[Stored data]
^^^^^^^^

(** With a scaler that keeps the number of entries, after a [fit] that
    returns, for every sample [r] that a fold holds
    out and every stored column [j], the cell [(r, j)] of [_pressy] is
    the square of the difference between the cell [(r, j)] of [_ypred]
    and the scaled response of the sample in that fold. *)
Theorem pressy_is_squared_error mem self x yv self' :
  scaler_keeps_length -> fit mem self x yv = Ok self' ->
  exists folds ytes ypred pressy,
    _split (kfold self) (nrows x) = Ok folds
    /\ scaled_test_responses (scaler self) x yv folds = Ok ytes
    /\ _ypred self' = Some ypred /\ _pressy self' = Some pressy
    /\ forall i tr te yte q r j,
         folds !! i = Some (tr, te) -> ytes !! i = Some yte ->
         te !! q = Some r -> j < ncols ypred ->
         squared_error_at ypred pressy yte q r j.
Proof.
  intros Hkeep Hfit.
  apply fit_summary in Hfit as (s & diff & opt & Hcv & Hyp & Hpr & _).
  destruct (cross_validate_spec mem self x yv s Hcv)
    as (folds & Hs & Hacc & Hle & Hnpc & _).
  destruct (Hacc Ypred) as (_ & Hc & _). simpl in Hc.
  unfold cross_validate in Hcv. rewrite Hs in Hcv. simpl in Hcv.
  apply (fit_folds_cells _ _ _ _ _ _ Hkeep) in Hcv
    as (_ & _ & (ytes & Hytes & Hval) & _).
  - rewrite enumerate_snd in Hytes. simpl in Hytes.
    eexists folds, ytes, _, _.
    split; [done|]. split; [done|]. split; [exact Hyp|]. split; [exact Hpr|].
    intros i tr te yte q r j Hi Hyte Hq Hj. simpl in Hj.
    assert (j < v_npc0 s) as Hj' by lia.
    destruct (Hval i (i, (tr, te)) yte q r j) as (v & e & Hv & He & Hp); try done.
    + by apply enumerate_lookup.
    + specialize (Hnpc i (tr, te) Hi). lia.
    + exists v, e. rewrite !cell_first_cols by done. done.
  - simpl. apply np_empty_shape.
  - simpl. apply np_empty_shape.
  - destruct (decide (1 <= kfold self)%Z) as [Hk|Hk].
    2:{ unfold _split, py_range in Hs. case_decide; [done|]. injection Hs as <-.
        assert (seqZ 0 (kfold self) = []) as ->; [|constructor].
        unfold seqZ. destruct (kfold self); [done|lia|done]. }
    apply NoDup_concat_disjoint.
    + intros i te Hi. rewrite list_lookup_fmap in Hi.
      destruct (enumerate folds !! i) as [[i' [tr te']]|] eqn:Hfold; [|done].
      simpl in Hi. injection Hi as <-.
      apply enumerate_lookup in Hfold as [_ Hfold].
      apply (split_lookup _ _ _ _ _ _ Hk Hs) in Hfold as (_ & -> & _).
      apply NoDup_seq.
    + intros i1 i2 te1 te2 r H1 H2 Hr1 Hr2. rewrite list_lookup_fmap in H1, H2.
      destruct (enumerate folds !! i1) as [[i1' [tr1 te1']]|] eqn:Hf1; [|done].
      destruct (enumerate folds !! i2) as [[i2' [tr2 te2']]|] eqn:Hf2; [|done].
      simpl in H1, H2. injection H1 as <-. injection H2 as <-.
      apply enumerate_lookup in Hf1 as [_ Hf1]. apply enumerate_lookup in Hf2 as [_ Hf2].
      by eapply (split_disjoint (kfold self) (nrows x) folds).
Qed.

^^^^^^^^

If a line of the data contains "Hval", copy it out.

### RESULT FOR THIS EXERCISE
    as (_ & _ & (ytes & Hytes & Hval) & _).
    destruct (Hval i (i, (tr, te)) yte q r j) as (v & e & Hv & He & Hp); try done.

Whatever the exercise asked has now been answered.